About 60% of the inlet catchment is cleared land.

The audience heard that water sampling along rivers and around the inlet allowed scientists to pinpoint the most likely pollution sources.

Finding sources of pollution mattered even when inlet water was in good condition because other factors, including reduced rainfall, influenced runoff and streamflow.

The 40 percent of uncleared catchment is largely State-owned reserves.

Pelicans enjoying the sunshine on the shore of glorious Wilson Inlet.

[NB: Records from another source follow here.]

(** * onmt/Models.py: encoder, fertility-bounded attention decoder, decoder states

    A shallow embedding of [Embeddings], [Encoder], [Decoder], [NMTModel] and
    the [DecoderState] family.  Tensor entries are kept abstract (any type
    with the arithmetic the code uses), tensors are a shape with entries read
    by multi-index, Python exceptions are an error type, and the calls into
    [torch.nn] / [onmt.modules] sub-modules are parameters whose invocations
    are recorded in a trace. *)

From stdpp Require Import base option list gmap strings.
From Stdlib Require Import ZArith Lia.

(** ** Scalars *)

(** The arithmetic of tensor entries, as far as the code uses it. *)
Class Scalar (R : Type) := {
  sadd : R → R → R;
  ssub : R → R → R;
  szero : R;
  s100 : R;                (* the literal [100.] *)
  s_nonzero : R → bool;    (* Python truth value of a number *)
}.

(** Exact integer arithmetic, used to run the model on concrete inputs. *)
#[export] Instance Z_scalar : Scalar Z := {|
  sadd := Z.add; ssub := Z.sub; szero := 0%Z; s100 := 100%Z;
  s_nonzero := fun x => negb (x =? 0)%Z |}.

(** ** Exceptions *)

Inductive Error :=
  | AssertionError | ValueError | AttributeError | IndexError | KeyError
  | ZeroDivisionError | RuntimeError.

Inductive Res (A : Type) :=
  | Ok (a : A)
  | Raise (e : Error).
Arguments Ok {A} a.
Arguments Raise {A} e.

#[export] Instance Error_eq_dec : EqDecision Error.
Proof. solve_decision. Defined.
(** LOGOUT of a bound machine with a number the store refuses: the flag is
    cleared in memory, the handler raises before its reply, and no row of
    the machine table has changed. *)
Lemma handle_LOGOUT_refused a r :
  valid_ref a r -> int32 (ram (deref a r)) && int32 (cpu (deref a r)) = false ->
  handle_LOGOUT a (Some r) = Raised (assign r (set_authorized false) a) (Some r).
Proof.
  intros Hv Hacc. unfold handle_LOGOUT, after_add_vm_to_db, add_vm_to_db, add_vm_to_db_exec.
  rewrite deref_assign_same by assumption.
  change (int32 (ram (set_authorized false (deref a r))) &&
          int32 (cpu (set_authorized false (deref a r))))
    with (int32 (ram (deref a r)) && int32 (cpu (deref a r))).
  rewrite Hacc. destruct a; reflexivity.
Qed.
(** * Watched-interval tracking of the [useVideoProgress] hook

    A shallow embedding of [src/hooks/useVideoProgress.ts] (with the record
    types of [src/services/api.ts]) and the properties of its interval
    merge, completion latch, event handlers, start-up reconciliation and
    persistence order.

    Numbers.  The hook computes on JavaScript numbers.  Video positions,
    durations and percentages are modelled as canonical rationals [Qc] with
    exact arithmetic: comparisons, [Math.max], [Math.min] and [Math.abs] are
    the mathematical ones, and rounding, [NaN] and the infinities are outside
    the model.  Wall-clock readings of [Date.now()] are integers ([Z],
    milliseconds).

    React.  A value held by [useState] is read by a handler as it was when
    the handler was created, which is its value when the handler starts;
    a setter shows in the state the handler returns.  A [useRef] cell is read
    and written in place.  Each handler is a function from the state at its
    start to the state at its end. *)

From Stdlib Require Import List Bool ZArith QArith Qcanon Lqa Lia.
From Stdlib Require String Ascii DecimalString.
From Stdlib Require Import Qround.
From Stdlib Require Import Permutation Sorted.
Import ListNotations.

Open Scope Qc_scope.

(** * Part I: the embedding *)

(** ** Numbers *)

Module Num.

Definition leb (x y : Qc) : bool := Qle_bool x y.
Definition ltb (x y : Qc) : bool := negb (Qle_bool y x).
Definition eqb (x y : Qc) : bool := Qeq_bool x y.

(** [Math.max], [Math.min], [Math.abs]. *)
Definition max (x y : Qc) : Qc := if leb x y then y else x.
Definition min (x y : Qc) : Qc := if leb x y then x else y.
Definition abs (x : Qc) : Qc := if leb 0 x then x else - x.

(** [!x] on a number: true exactly for zero. *)
Definition falsy (x : Qc) : bool := eqb x 0.

End Num.

(** ** Data model ([services/api.ts], [LocalStorageProgress]) *)

(** Field names are those of the source, except where two records of the
    source share one: the fields of [IProgress] carry the prefix [p_], and
    [isCompleted] of [LocalStorageProgress] is [isCompletedL]. *)

(** [IInterval]; the field [end] is written [end_]. *)
Record IInterval : Type := mkInterval { start : Qc; end_ : Qc }.

(** [IProgress], the record of the remote store.  It carries no completion
    field.  [lastWatchedAt] is kept as the integer that
    [new Date(lastWatchedAt).getTime()] gives. *)
Record IProgress : Type := mkProgress {
  p_intervals : list IInterval;
  p_lastPosition : Qc;
  p_totalWatched : Qc;
  p_lastWatchedAt : Z
}.

(** [LocalStorageProgress], the record kept in the local cache. *)
Record LocalStorageProgress : Type := mkLocal {
  lastPosition : Qc;
  totalWatched : Qc;
  intervals : list IInterval;
  timestamp : Z;
  isCompletedL : bool
}.

Definition PROGRESS_UPDATE_INTERVAL : Z := 5000.
Definition UI_UPDATE_INTERVAL : Z := 1000.
Definition MINIMUM_WATCH_TIME : Qc := Q2Qc 1.
Definition SKIP_THRESHOLD : Qc := Q2Qc 10.

(** The literals [0.1], [99.5] and [100] of [calculateProgress]. *)
Definition MERGE_TOLERANCE : Qc := Q2Qc (1 # 10).
Definition LATCH_THRESHOLD : Qc := Q2Qc (199 # 2).
Definition HUNDRED : Qc := Q2Qc 100.

(** Interval literals: [iv a b] is [{start: a, end: b}]. *)
Definition iv (a b : Q) : IInterval := mkInterval (Q2Qc a) (Q2Qc b).

(** ** The merge pass of [calculateProgress] *)

Module Merge.
Import Num.

(** The callback of [intervalsRef.current.filter]. *)
Definition isValid (duration : Qc) (interval : IInterval) : bool :=
  if leb (end_ interval) (start interval) then false
  else if leb duration (start interval) then false
  else if ltb (end_ interval - start interval) MINIMUM_WATCH_TIME then false
  else if ltb duration (end_ interval - start interval) then false
  else true.

Definition validIntervals (duration : Qc) (l : list IInterval) : list IInterval :=
  filter (isValid duration) l.

(** [validIntervals.sort((a, b) => a.start - b.start)].  [Array.prototype.sort]
    is stable, so its result is the one arrangement of the list that is
    ascending by [start] and keeps intervals of equal [start] in their order;
    it is computed here by insertion from the right. *)
Fixpoint insert (x : IInterval) (l : list IInterval) : list IInterval :=
  match l with
  | [] => [x]
  | y :: l' => if leb (start x) (start y) then x :: l else y :: insert x l'
  end.

Fixpoint sort (l : list IInterval) : list IInterval :=
  match l with
  | [] => []
  | x :: l' => insert x (sort l')
  end.

(** [clampedInterval]. *)
Definition clamp (duration : Qc) (interval : IInterval) : IInterval :=
  {| start := max 0 (start interval);
     end_ := min duration (end_ interval) |}.

(** One turn of the [for] loop.  [mergedRev] is [mergedIntervals] back to
    front, so that its head is [mergedIntervals[mergedIntervals.length - 1]]. *)
Definition step (duration : Qc) (mergedRev : list IInterval)
  (interval : IInterval) : list IInterval :=
  let clampedInterval := clamp duration interval in
  match mergedRev with
  | [] => [clampedInterval]
  | lastInterval :: rest =>
      if leb (start clampedInterval) (end_ lastInterval + MERGE_TOLERANCE)
      then {| start := start lastInterval;
              end_ := max (end_ lastInterval) (end_ clampedInterval) |} :: rest
      else clampedInterval :: lastInterval :: rest
  end.

Definition loop (duration : Qc) (sorted : list IInterval)
  (mergedRev : list IInterval) : list IInterval :=
  fold_left (step duration) sorted mergedRev.

(** [mergedIntervals] after the loop, for the raw list [l]. *)
Definition mergedIntervals (duration : Qc) (l : list IInterval) : list IInterval :=
  rev (loop duration (sort (validIntervals duration l)) []).

(** [mergedIntervals.reduce((total, i) => total + (i.end - i.start), 0)]. *)
Definition sumSpans (merged : list IInterval) : Qc :=
  fold_left (fun total interval => total + (end_ interval - start interval))
    merged 0.

Definition totalWatchedOf (duration : Qc) (l : list IInterval) : Qc :=
  sumSpans (mergedIntervals duration l).

(** [Math.min((totalWatched / duration) * 100, 100)]. *)
Definition percentageOf (duration : Qc) (l : list IInterval) : Qc :=
  min ((totalWatchedOf duration l / duration) * HUNDRED) HUNDRED.

(** Decidable equality of intervals and interval lists, to evaluate closed
    instances. *)
Definition interval_eqb (a b : IInterval) : bool :=
  eqb (start a) (start b) && eqb (end_ a) (end_ b).

Fixpoint intervals_eqb (l1 l2 : list IInterval) : bool :=
  match l1, l2 with
  | [], [] => true
  | a :: l1', b :: l2' => interval_eqb a b && intervals_eqb l1' l2'
  | _, _ => false
  end.

End Merge.
(** X4. The signer is asked to sign the CSR that the generator returned
    for the request section, under the profile and the label of the
    request; the generator was given the request section as decoded. *)
Theorem signer_gets_generated_csr {World} `{Lib}
    (h : Handler (World := World)) w r wd s wd' tr n sreq ret :
  Handle h w r wd = (s, wd', tr) ->
  decodes_to r n ->
  In (EvSign sreq ret) tr ->
  exists creq csr key,
    Request n = Some creq
    /\ In (EvProcessRequest creq (Ok (csr, key))) tr
    /\ sreq = signer.mkSignRequest
                (string_of_list_byte csr) (Profile n) (Label n).
Proof.
  intros Hrun (body & Hbody & Hjson) Hin. unfold emptyRequest in Hjson.
  exec_Handle Hrun; same_calls; in_trace Hin.
  all: match goal with v : (bytes * bytes)%type |- _ => destruct v as [? ?] end.
  all: eexists _, _, _; split; [reflexivity|];
    split; [cbn [In]; eauto 10 | reflexivity].
Qed.

(** X5. The bundler is only called with the certificate that the signer
    returned, without key, for the optimal chain and with an empty
    password, and only when the digests of the CSR and of the certificate
    were computed. *)
Theorem bundler_gets_signed_certificate {World} `{Lib}
    (h : Handler (World := World)) w r wd s wd' tr
    certs key flavor password ret :
  Handle h w r wd = (s, wd', tr) ->
  In (EvBundle certs key flavor password ret) tr ->
  key = None /\ flavor = bundler.Optimal /\ password = EmptyString
  /\ snd (computeSum certs) = None
  /\ exists sreq, In (EvSign sreq (Ok certs)) tr.
Proof.
  intros Hrun Hin. exec_Handle Hrun; in_trace Hin.
  all: repeat split;
    [ match goal with
      | E : computeSum ?x = _ |- snd (computeSum ?x) = _ => now rewrite E
      end
    | eexists; cbn [In]; eauto 10 ].
Qed.
(** What [gpt] logs: nothing for a rejected call, the attempts with the
    prepared arguments for an accepted one. *)
Lemma gpt_log_cases prompt country secondaryPrompt webSearch sync timeout
      (st : state W) evs :
  log (snd (gpt scrape_chatgpt sleep prompt country secondaryPrompt webSearch
                sync timeout st)) = log st ++ evs ->
  (evs = [] /\
   exists e, gpt_prepare prompt country secondaryPrompt webSearch sync timeout
             = Raise e) \/
  (exists kw retries,
      gpt_prepare prompt country secondaryPrompt webSearch sync timeout = Return kw /\
      retries < max_retries /\ evs = attempts_log kw retries).
Proof.
  intros Hlog.
  destruct (gpt_prepare prompt country secondaryPrompt webSearch sync timeout)
    as [kw | e] eqn:Hp.
  - right.
    destruct (gpt_accepted_log scrape_chatgpt sleep _ _ _ _ _ _ _ st Hp)
      as (retries & Hlt & Hacc).
    rewrite Hacc in Hlog. apply log_grows_inv in Hlog.
    exists kw, retries. auto.
  - left. rewrite (gpt_rejected _ _ _ _ _ _ _ _ _ _ Hp) in Hlog. cbn [snd] in Hlog.
    apply log_same_inv in Hlog. eauto.
Qed.

(** [gpt] calls the delegate with [kw] first exactly when the arguments
    are acceptable and [kw] is their broadcast: a str or a non-empty list
    of strs as prompts; each companion a list of that length or a value
    replicated to it; every country falsy or matched by the pattern; every
    secondary prompt [None] or a str; every flag a bool; the timeout
    absent or a positive int. *)
Theorem gpt_calls_delegate_iff_accepted
        prompt country secondaryPrompt webSearch sync timeout kw (st : state W) :
  (exists evs,
      log (snd (gpt scrape_chatgpt sleep prompt country secondaryPrompt webSearch
                    sync timeout st)) = log st ++ CallScrape kw :: evs) <->
  accepted prompt country secondaryPrompt webSearch sync timeout kw.
Proof.
  rewrite <- gpt_prepare_iff. split.
  - intros [evs Hlog].
    apply gpt_log_cases in Hlog as [[Hnil _] | (kw' & retries & Hp & _ & Hevs)].
    + discriminate.
    + unfold attempts_log in Hevs. injection Hevs as -> _. exact Hp.
  - intros Hp.
    destruct (gpt_accepted_log scrape_chatgpt sleep _ _ _ _ _ _ _ st Hp)
      as (retries & _ & Hlog).
    eexists. exact Hlog.
Qed.

(** Whatever the arguments of [gpt], every call it makes to the delegate
    carries at least one prompt, all of them strs, three companion lists
    of the same length as the prompts with validated entries, and a
    timeout that is a positive int. *)
Theorem gpt_delegate_kwargs_invariant
        prompt country secondaryPrompt webSearch sync timeout (st : state W) evs kw :
  log (snd (gpt scrape_chatgpt sleep prompt country secondaryPrompt webSearch
                sync timeout st)) = log st ++ evs ->
  In (CallScrape kw) evs ->
  let N := length (kw_prompts kw) in
  1 <= N /\
  Forall (fun p => exists s, p = PStr s) (kw_prompts kw) /\
  length (kw_countries kw) = N /\
  length (kw_additional_prompts kw) = N /\
  length (kw_web_searches kw) = N /\
  Forall country_ok (kw_countries kw) /\
  Forall secondary_ok (kw_additional_prompts kw) /\
  Forall web_search_ok (kw_web_searches kw) /\
  positive_int (kw_timeout kw).
Proof.
  intros Hlog Hin N.
  apply gpt_log_cases in Hlog as [[-> _] | (kw' & retries & Hp & _ & ->)];
    [contradiction |].
  apply attempts_log_calls in Hin. subst kw'.
  apply gpt_prepare_iff in Hp
    as (Hps & Hcs & Hss & Hws & Hcc & Hcsp & Hcw & Hct & _ & Hto).
  apply broadcast_of_length in Hcs, Hss, Hws.
  destruct (resolve_timeout_ok timeout sync Hct) as [_ Hpos].
  rewrite <- Hto in Hpos.
  assert (Hprompts : 1 <= N /\ Forall (fun p => exists s, p = PStr s) (kw_prompts kw)).
  { subst N. destruct Hps as [(s & _ & ->) | (_ & Hne & Hall)].
    - split; [cbn; lia | constructor; eauto].
    - split; [| exact Hall].
      destruct (kw_prompts kw); [congruence | cbn; lia]. }
  destruct Hprompts as [HN Hstr]. repeat split; assumption.
Qed.

(** Broadcasting is idempotent: calling [gpt] again with the four lists,
    the [sync] and the timeout that an accepted call handed to the
    delegate does what that call did. *)
Theorem gpt_broadcast_idempotent
        prompt country secondaryPrompt webSearch sync timeout kw (st : state W) :
  gpt_prepare prompt country secondaryPrompt webSearch sync timeout = Return kw ->
  gpt scrape_chatgpt sleep (PList (kw_prompts kw)) (PList (kw_countries kw))
      (PList (kw_additional_prompts kw)) (PList (kw_web_searches kw))
      (kw_sync kw) (kw_timeout kw) st
  = gpt scrape_chatgpt sleep prompt country secondaryPrompt webSearch sync timeout st.
Proof.
  intros Hp. unfold gpt at 2. rewrite Hp.
  apply gpt_prepare_iff in Hp
    as (Hps & Hcs & Hss & Hws & Hcc & Hcsp & Hcw & Hct & _ & Hto).
  apply broadcast_of_length in Hcs, Hss, Hws.
  destruct (resolve_timeout_ok timeout sync Hct) as [_ Hpos].
  rewrite <- Hto in Hpos.
  assert (Hagain : gpt_prepare (PList (kw_prompts kw)) (PList (kw_countries kw))
                     (PList (kw_additional_prompts kw)) (PList (kw_web_searches kw))
                     (kw_sync kw) (kw_timeout kw) = Return kw).
  { apply gpt_prepare_iff. unfold accepted.
    repeat split; try assumption; try (left; split; [reflexivity | assumption]).
    - right. split; [reflexivity |].
      destruct Hps as [(s & _ & ->) | (_ & Hne & Hall)];
        [split; [discriminate | constructor; eauto] | auto].
    - right. exact Hpos.
    - destruct Hpos as [(n & -> & _) | ->]; reflexivity. }
  unfold gpt. rewrite Hagain. reflexivity.
Qed.
(** * wandb launch: docker image helpers

    A shallow embedding of [wandb/sdk/launch/docker.py]: the image tag
    derivation, the generated Dockerfile, the build-context packaging and the
    image build, together with the properties stated for them.

    Python text is a [string]; a Python value that is either text or [None]
    is an [option string]; a dictionary keyed by text is a [gmap string _].
    Code that touches the file system, the git repository or the docker
    engine runs in a state-and-exception monad over a [world]. *)

From Stdlib Require Import Ascii String.
From stdpp Require Import gmap strings list fin_maps stringmap pretty.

PHOTO DONNA CARMAN

The impacts of current burning regimes on runoff and streamflow were acknowledged as having a negative effect.

DWER and DPIRD are investing resources into programs to reduce risks to the inlet, through the Regional Estuaries Initiative and the uPtake program.

WICC conducts intensive nutrient soil tests on participating farms.

As a result, instead of treating a whole farm with a standard amount of phosphorus each year, some farmers have found that paddocks do not need a top-up for years.

Other, more useful prescriptions include tweaking soil pH instead of using super, and fencing cattle out of waterways and riparian revegetation.

A farmer who grew up alongside the Denmark river shared his observation that between 1970 and 1990 his paddocks flooded two to three times a year, compared with perhaps once a year now.

He suggested that data needed to be looked at differently, with the three riverflow data points in the catchment that have been there for a century being analysed separately.

What many of those present wanted to know was what went on with the bar opening last year, and why it was decided not to open it this year.

Apparently, the dual opening was predictably destined for a quick close with the dispersed channel energy allowing the sea to silt things up sooner.

The September cutoff date for an opening is set in the current protocol, based on factors that impact the estuary’s health.

The answer was that to a large extent water quality ultimately determined every other use of the inlet.

The promised comprehensive review of the opening protocol, to take into account and evaluate all user needs, was not discussed in detail.

Scientific analyses of a range of water data were clearly presented, and it seems that we can’t expect a return to annual openings, or a shift to non-openings.

MC Louise Duxbury made a closing statement on the large turnout being a testament to our gratitude that there is funding for our inlet.

Many stayed on after the formal presentations, to continue conversations with department staff and WICC members – and all made more enjoyable by the grazing table provided by Wheels & Peg Catering and the club’s bar facilities.

Further information can be found on the WICC and DWER websites.